Heph.—"I wanted this. I'll manage it and I'll snatch her away."

Zeus.—"If it is easy for you, do it. Still I know that you ask what is impossible."

A certain Philostratus gives descriptions of paintings which he pretended belonged to a gallery in Naples, and this is one of them: "The Birth of Athena."

"Those astonished ones are the gods and goddesses to whom the order has been given that even the nymphs are not to be absent from heaven, but are to be present with the rivers from which they are sprung. They shudder at Athena, but just now sprung in her arms from the head of Zeus, by the arts of Hephæstus, as the ax shows. No one could imagine the material of her panoply, for as many as are the colors of the rainbow as it changes into different lights, so many colors flash from her arms. And Hephæstus seems in doubt by what gift he should win the favor of the goddess for his bait is spent since her arms have grown with her.

Zeus gasps with pleasure, as those enduring great pain for great gain, and inquires for his child, proud that he bore her, and Hera is not angry, but rejoices as if she had borne the maiden herself.
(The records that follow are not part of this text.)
(** * cpp-readline: the Console core (src/Console.cpp)

    A shallow embedding of [CppReadline::Console]: the command registry,
    the dispatcher [executeCommand], the script runner [executeFile], the
    reservation protocol [reserveConsole] / [saveState] and the two
    completion generators [commandIterator] and [argumentIterator].

    Conventions of the embedding.
    - A [std::string] and a C string are both a [string]; texts carry no
      NUL character, so [c_str()] and [strdup] are the identity.
    - An [int] is a [Z]; the code does no arithmetic on return codes, and
      the line counter of a script stays far below [2^31].
    - A [char*] result that may be [nullptr] is an [option string].
    - A [Console] object is named by its address, a [positive]; the
      [pimpl_] of every live console sits in a finite map.
    - [std::unordered_map] is a [gmap]: one entry per key, enumerated in
      an order the container fixes ([map_to_list]).
    - An iterator is the index of its element in that enumeration. *)

From Stdlib Require Import ZArith Ascii String DecimalString.
From stdpp Require Import gmap strings list fin_maps.

Local Open Scope Z_scope.

(** ** Texts *)

Module Text.

Local Open Scope string_scope.

(** [std::isspace] in the "C" locale: space, \t, \n, \v, \f, \r. *)
Definition isspace (c : ascii) : bool :=
  let n := nat_of_ascii c in
  (Nat.eqb n 32 || (Nat.leb 9 n && Nat.leb n 13))%bool.

(** [std::istream_iterator<std::string>] over an [istringstream]: each
    extraction skips leading white space and reads up to the next white
    space or the end of the stream.  [word] is the token being read. *)
Fixpoint extract (word : string) (s : string) : list string :=
  match s with
  | EmptyString =>
      match word with EmptyString => [] | _ => [word] end
  | String c s' =>
      if isspace c then
        match word with
        | EmptyString => extract EmptyString s'
        | _ => word :: extract EmptyString s'
        end
      else extract (word +:+ String c EmptyString) s'
  end.
(** The document the tools return from their own [except Exception]. *)
Definition unexpected_error (e : pyexn) : json :=
  JDict
    [("error", JStr ("Unexpected error: " ++ exn_str e));
     ("error_type", JStr (exn_name e));
     ("success", JBool false)].

Section Tools.
(** The function the module-level name [_api_post] is bound to when a tool
    runs: the tools look the name up at call time. *)
Variable api_post : AsyncClient -> string -> json -> Py json.

Definition generate_story_with (prompt : string) : Py string :=
  logger_info [Text "generate_story called with prompt length: ";
               Text (py_str_int (py_len prompt)); Text " chars"] ;;
  logger_info [Text "Story generation started - this may take a few minutes..."] ;;
  try_except
    (with_AsyncClient (fun client =>
       data <- api_post client "/story" (JDict [("question", JStr prompt)]) ;;
       if declares_failure data then
         logger_error [Text "Story generation failed: "; Value (get data "error")] ;;
         ret (json_dumps false (Some 2%nat) data)
       else
         logger_info [Text "Story generated successfully"] ;;
         ret (json_dumps false (Some 2%nat) data)))
    (fun e =>
       logger_error_exc_info [Text "Error in generate_story: "; Text (exn_str e)] ;;
       ret (json_dumps false None (unexpected_error e))).

Definition generate_episodic_beats_from_file_with (file_path : string) : Py string :=
  logger_info [Text "generate_episodic_beats_from_file called with file_path: ";
               Text file_path] ;;
  logger_info [Text "Episodic beat generation started - this may take a few minutes..."] ;;
  try_except
    (with_AsyncClient (fun client =>
       data <- api_post client "/episodic_beats_from_file"
                 (JDict [("file_path", JStr file_path)]) ;;
       if declares_failure data then
         logger_error [Text "Episodic beat generation failed: "; Value (get data "error")] ;;
         ret (json_dumps false (Some 2%nat) data)
       else
         logger_info [Text "Episodic beats generated successfully from file"] ;;
         ret (json_dumps false (Some 2%nat) data)))
    (fun e =>
       logger_error_exc_info
         [Text "Error in generate_episodic_beats_from_file: "; Text (exn_str e)] ;;
       ret (json_dumps false None (unexpected_error e))).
Now two peoples sacrifice to Athena on two citadels, the Athenians and the Rhodians, land and sea; of the one indeed the sacrifices are without fire and incomplete. Among the Athenians fire is painted and the savor of sacrifices and smoke, as if fragrant and ascending with the savor; therefore, as to the wiser and those sacrificing well, the goddess comes to them. It is said that gold was poured down from heaven for the Rhodians and filled their houses and streets since Zeus poured out a cloud upon them because they, too, revered Athena; and the god Wealth stood upon their acropolis, winged, as if from the clouds and golden from the material in which he appears, and he is painted as having eyes, for from foresight he came to them."

Now that practically all the evidence has been brought it is time to investigate the theories propounded by these modern scholars and the various interpretations which they put upon this strange birth of a deity.
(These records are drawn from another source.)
(** Every run of the handler is a refusal that adds nothing, or an
    accepted upload with its row. *)
Lemma upload_outcome (db : DB) :
  (status_code (fst (api_upload_resume cfg w request file db)) <> 200
   /\ scans (snd (api_upload_resume cfg w request file db)) = scans db
   /\ tokens (snd (api_upload_resume cfg w request file db)) = tokens db
   /\ (users (snd (api_upload_resume cfg w request file db)) = users db
       \/ exists u', count_or_0 u' = 0
                     /\ users (snd (api_upload_resume cfg w request file db))
                        = users (write_user u' db)))
  \/ (exists user u1 s1 remaining name size scan,
        get_current_user_from_request request (open_session db) = Some user
        /\ check_and_reset_quota cfg w (open_session db) user = (remaining, (u1, s1))
        /\ 0 < remaining
        /\ up_filename file = Some name
        /\ allowed_file (Some name) = true
        /\ w_save w (stored_path cfg (user_id user) (w_time w) name) = Ok size
        /\ api_upload_resume cfg w request file db
           = (upload_ok scan,
              work (snd (consume_quota (with_work (add_scan scan) s1) u1)))
        /\ scan_id scan = next_id (map scan_id (scans db))
        /\ scan_user_id scan = user_id user
        /\ filename scan = stored_name (user_id user) (w_time w) name
        /\ original_filename scan = name
        /\ file_size scan = size).
Proof.
  unfold api_upload_resume.
  destruct (get_current_user_from_request request (open_session db)) as [user|] eqn:Hu.
  2:{ left. rewrite (upload_unauthenticated cfg w request file _ Hu). simpl.
      repeat split; try discriminate. now left. }
  destruct (check_and_reset_quota cfg w (open_session db) user)
    as [remaining [u1 s1]] eqn:Hc.
  assert (Hs1 : scans (stored s1) = scans db /\ tokens (stored s1) = tokens db
                /\ scans (work s1) = scans db
                /\ (users (stored s1) = users db
                    \/ exists u', count_or_0 u' = 0
                                  /\ users (stored s1) = users (write_user u' db))).
  { destruct (check_open_session cfg w db user remaining u1 s1 Hc)
      as [[_ ->] | (H0 & _ & ->)]; simpl; repeat split; auto.
    right. now exists u1. }
  destruct Hs1 as (Hscans & Htokens & Hwork & Husers).
  destruct (Z.le_gt_cases remaining 0) as [Hr|Hr].
  { left. rewrite (upload_over_quota cfg w request file _ _ _ _ _ Hu Hc Hr). simpl.
    repeat split; auto. discriminate. }
  destruct (allowed_file (up_filename file)) eqn:Hf.
  2:{ left. rewrite (upload_bad_file cfg w request file _ _ _ _ _ Hu Hc Hr Hf). simpl.
      repeat split; auto. discriminate. }
  destruct (upload_accepted_row _ _ _ _ _ Hu Hc Hr Hf)
    as [[e ->] | (name & size & scan & Hname & Hsave & -> & Hid & Huid & Hfn & Hon & Hsz)].
  { left. simpl. repeat split; auto. discriminate. }
  right. destruct (check_keeps_id cfg w _ user remaining u1 s1 Hc) as (Hid1 & _ & _).
  exists user, u1, s1, remaining, name, size, scan.
  rewrite Hid1 in *. rewrite Hwork in Hid. rewrite Hname in Hf.
  repeat split; auto.
Qed.


(** X5.  An upload answered with 200 comes from an authenticated user with
    an allowed file name and appends exactly one scan row: its key is new,
    it belongs to the caller, it keeps the original name and is stored
    under [<user id>_<time>_<sanitized name>]; the response reports that
    row.  The caller's count goes up by one, except for the unlimited
    user, whose row stays as it is. *)
Theorem upload_accepted_adds_one_scan (db : DB) :
  status_code (fst (api_upload_resume cfg w request file db)) = 200 ->
  exists user name scan,
    get_current_user_from_request request (open_session db) = Some user
    /\ up_filename file = Some name
    /\ allowed_file (Some name) = true
    /\ fst (api_upload_resume cfg w request file db) = upload_ok scan
    /\ scans (snd (api_upload_resume cfg w request file db)) = (scans db ++ [scan])%list
    /\ ~ In (scan_id scan) (map scan_id (scans db))
    /\ scan_user_id scan = user_id user
    /\ original_filename scan = name
    /\ filename scan = stored_name (user_id user) (w_time w) name
    /\ (email user = UNLIMITED_EMAIL ->
        users (snd (api_upload_resume cfg w request file db)) = users db)
    /\ (email user <> UNLIMITED_EMAIL ->
        let u1 := fst (snd (check_and_reset_quota cfg w (open_session db) user)) in
        users (snd (api_upload_resume cfg w request file db))
        = users (write_user (set_scan_count (Some (count_or_0 u1 + 1)) u1) db)).
Proof.
  intros Hstatus.
  destruct (upload_outcome db) as [(Hno & _)|H]; [contradiction|].
  destruct H as (user & u1 & s1 & remaining & name & size & scan & Hu & Hc & Hr & Hname
                 & Hf & Hsave & Hres & Hid & Huid & Hfn & Hon & Hsz).
  exists user, name, scan. rewrite Hres, Hc. cbn [fst snd].
  destruct (check_keeps_id cfg w _ user remaining u1 s1 Hc) as (Hid1 & He1 & _).
  assert (Hscans1 : scans (work s1) = scans db).
  { destruct (check_open_session cfg w db user remaining u1 s1 Hc)
      as [[_ ->] | (_ & _ & ->)]; reflexivity. }
  repeat split; auto.
  - rewrite consume_quota_scans. simpl. now rewrite Hscans1.
  - rewrite Hid. apply next_id_fresh.
  - intros He. unfold consume_quota. rewrite He1, He, String.eqb_refl. simpl.
    rewrite (check_unlimited cfg w _ user He) in Hc. now injection Hc as _ _ <-.
  - intros Hne. unfold consume_quota. rewrite He1.
    apply String.eqb_neq in Hne. rewrite Hne.
    unfold commit_user, setattr_user, commit, with_work. cbn [fst snd work].
    destruct (check_open_session cfg w db user remaining u1 s1 Hc)
      as [[_ ->] | (_ & _ & ->)]; cbn [open_session work]; [reflexivity|].
    change (users (write_user (set_scan_count (Some (count_or_0 u1 + 1)) u1)
                     (write_user u1 db))
            = users (write_user (set_scan_count (Some (count_or_0 u1 + 1)) u1) db)).
    now rewrite write_user_twice.
Qed.


End UploadOutcome.

(* ------------------------------------------------------------------ *)
(** ** Further properties: file names *)

Ltac by_cases_on_char c :=
  destruct c as [[] [] [] [] [] [] [] []]; try reflexivity; try discriminate.

Lemma sanitize_char_safe (c : ascii) : safe_char (sanitize_char c) = true.
Proof. by_cases_on_char c. Qed.

Lemma sanitize_char_keeps_safe (c : ascii) :
  safe_char c = true -> sanitize_char c = c.
Proof. by_cases_on_char c. Qed.

Lemma sanitize_char_keeps_plain (c : ascii) :
  plain_char (lower_char c) = true -> sanitize_char c = c.
Proof. by_cases_on_char c. Qed.

Lemma lower_char_idem (c : ascii) : lower_char (lower_char c) = lower_char c.
Proof. by_cases_on_char c. Qed.

Lemma safe_char_not_slash (c : ascii) : safe_char c = true -> Ascii.eqb "/" c = false.
Proof. by_cases_on_char c. Qed.

Lemma lower_idem (s : string) : lower (lower s) = lower s.
Proof.
  induction s as [|c s IH]; simpl; [reflexivity|]. now rewrite lower_char_idem, IH.
Qed.

Lemma sanitize_all_safe (s : string) : all_chars safe_char (sanitize s) = true.
Proof.
  induction s as [|c s IH]; simpl; [reflexivity|]. now rewrite sanitize_char_safe, IH.
Qed.

Lemma all_safe_no_slash (s : string) :
  all_chars safe_char s = true -> contains_char "/" s = false.
Proof.
  induction s as [|c s IH]; [reflexivity|].
  intros H. cbn [all_chars] in H. apply andb_true_iff in H. destruct H as [Hc Hs].
  change (Ascii.eqb "/" c || contains_char "/" s = false).
  now rewrite (safe_char_not_slash c Hc), IH.
Qed.

Lemma sanitize_keeps_plain (f ext : string) :
  all_chars plain_char ext = true -> lower f = ext -> sanitize f = f.
Proof.
  revert ext. induction f as [|c f IH]; intros ext Hext Hl; [reflexivity|].
  simpl in Hl. subst ext. simpl in Hext.
  apply andb_true_iff in Hext. destruct Hext as [Hc Hf].
  simpl. rewrite (sanitize_char_keeps_plain c Hc). f_equal.
  now apply (IH (lower f)).
Qed.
Preller looks upon Athena as the goddess of the clear sky. In the cloudy sky, in the midst of the storm and lightning the clear bright heaven appeared, and this was the birth of Athena. The sky is of the greatest beauty in Greece, especially in Attica, so Athena was most honored in this land.
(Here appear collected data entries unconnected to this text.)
(** What the flag loop has reported when it falls out of the loop: one
    [DuplicateRegExpFlag] for each repeated [g]. *)
Lemma scanRegExpFlags_done_reports (E : Externals) (context : Context) :
  forall fuel mask char p p',
    scanRegExpFlags fuel context mask char p = Some (LoopDone p') ->
    exists extra,
      diagnostics p' = diagnostics p ++ extra
      /\ Forall (fun d => diagKind d = Errors.DuplicateRegExpFlag
                          /\ diagArgs d = [[Chars.LowerG]]) extra.
Proof.
  induction fuel as [|fuel IH]; intros mask char p p' Hrun; [discriminate|].
  rewrite scanRegExpFlags_S in Hrun.
  destruct (isIdentifierPart char).
  - destruct (regExpFlagCase context mask char p) as [mask' q|q] eqn:Hcase;
      [|discriminate].
    apply IH in Hrun as (extra & Hd & Hall). simpl in Hd.
    assert (Hq : exists first,
               diagnostics q = diagnostics p ++ first
               /\ Forall (fun d => diagKind d = Errors.DuplicateRegExpFlag
                                   /\ diagArgs d = [[Chars.LowerG]]) first).
    { revert Hcase. unfold regExpFlagCase.
      repeat match goal with
             | |- context [if ?c then _ else _] => destruct c
             end;
        intros H; inversion H; subst;
        try (exists []; split; [now rewrite app_nil_r|constructor]).
      eexists. split; [reflexivity|]. repeat constructor. }
    destruct Hq as (first & Hfirst & Hall').
    exists (first ++ extra). split.
    + now rewrite Hd, Hfirst, <- app_assoc.
    + now apply Forall_app.
  - inversion Hrun; subst. exists []. split; [now rewrite app_nil_r|constructor].
Qed.

(** The value, the diagnostics and the raw slice of an accepted regular
    expression. *)
Lemma scanRegularExpression_value (E : Externals) (p p' : ParserState)
  (context : Context) :
  nextCodePoint p = charCodeAt (source p) (index p) ->
  scanRegularExpression p context = Some (Token.RegularExpression, p') ->
  exists pattern flags duplicates,
    tokenRegExp p' = Some (pattern, flags)
    /\ tokenValue p'
       = (if hostRegExp pattern None
          then if hostRegExp pattern (Some flags)
               then ValRegExp pattern flags else ValNull
          else ValToken Token.Error)
    /\ diagnostics p'
       = diagnostics p ++ duplicates
         ++ (if hostRegExp pattern None then []
             else [mkDiagnostic Errors.UnterminatedRegExp (index p') []])
    /\ Forall (fun d => diagKind d = Errors.DuplicateRegExpFlag
                        /\ diagArgs d = [[Chars.LowerG]]) duplicates
    /\ tokenRaw p'
       = (if hasFlag context Context_OptionsRaw
          then Some (slice (source p) (tokenPos p) (index p'))
          else tokenRaw p).
Proof.
  intros Hcached Hrun. unfold scanRegularExpression in Hrun.
  destruct (scanRegExpBody _ _ _ p) as [[p1|p1]|] eqn:Hbody;
    [|discriminate|discriminate].
  apply (scanRegExpBody_done context _ _ _ _ Hcached) in Hbody
    as (Hs & _ & Ht & Hr & Hd & Hi & Hn & Hslash).
  rewrite <- Hs in Hn.
  destruct (scanRegExpFlags _ _ _ _ p1) as [[p2|p2]|] eqn:Hflags;
    [|discriminate|discriminate].
  pose proof (scanRegExpFlags_done_reports E context _ _ _ _ _ Hflags)
    as (duplicates & Hd2 & Hall).
  apply (scanRegExpFlags_done context _ _ _ _ Hn) in Hflags
    as (Hs2 & _ & Ht2 & Hr2 & _).
  rewrite Hd in Hd2. rewrite Hs in Hs2. rewrite Ht in Ht2. rewrite Hr in Hr2.
  unfold validate in Hrun.
  destruct (hostRegExp (slice (source p2) (index p) (index p1 - 1)) None)
    eqn:Hhost; cbn [negb] in Hrun;
    [destruct (hostRegExp _ (Some _)) eqn:Hhost2|];
    destruct (hasFlag context Context_OptionsRaw);
    inversion Hrun; subst; state_simpl;
    eexists; eexists; exists duplicates;
    (split; [reflexivity|]); rewrite Hhost, ?Hhost2;
    (split; [reflexivity|]);
    (split; [rewrite Hd2, ?app_nil_r, <- ?app_assoc; reflexivity|]);
    (split; [exact Hall|]); congruence.
Qed.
To another German scholar, Welcker, she is the æther and also the spirit, presenting both sides of the nature of her father, being æther, the daughter of Zeus dwelling in the æther and spirit, the daughter of Zeus the most high spirit. He lays a great deal of stress upon etymologies in his method of proof, deriving the name Athena from æther, but as every author has a different derivation for this name equally plausible, it is impossible to have full confidence in this gentleman's theory.

Ploix regards Athena as the twilight, and Max Müller brings forward his inevitable "Dawn" as the true solution of the question, but the view which is presented in Roscher's Lexicon is perhaps the most sensible of all on this side. Originally Athena was the storm-cloud, and her birth from the head of Zeus shows this, Roscher maintains. This interpretation is evident all through the myth. The clouds appear in different forms, sometimes as the head of Zeus the god of the weather, at other times as the ægis. The lightning is the bright hatchet or glittering lance with which the blow is dealt. The thunder is the terrible war cry. That she was born in the west adds to this evidence, as storms came to the Greeks from that direction.

Farnell contends valiantly in support of his theory that Athena represents no physical force in nature, but wisdom. In antiquity he acknowledges that some philosophers did regard Athena in the other light. Aristotle looked upon her as the moon. The stoic Diogenes Babylonius gave a physical explanation of her birth. He recalls also a comment of a scholiast to Pindar, which tells that Aristocles said that the goddess was concealed in a cloud, and that Zeus, striking the cloud, made the goddess appear. He remarks that philosophers then, in their vagaries, were no better than modern scholars, but that the conceptions which the Greek people and poets had are important for us in reaching a true conclusion; so he endeavors to prove that neither in the accounts of the poets nor in the minds of the Greeks was there any physical conception of the goddess.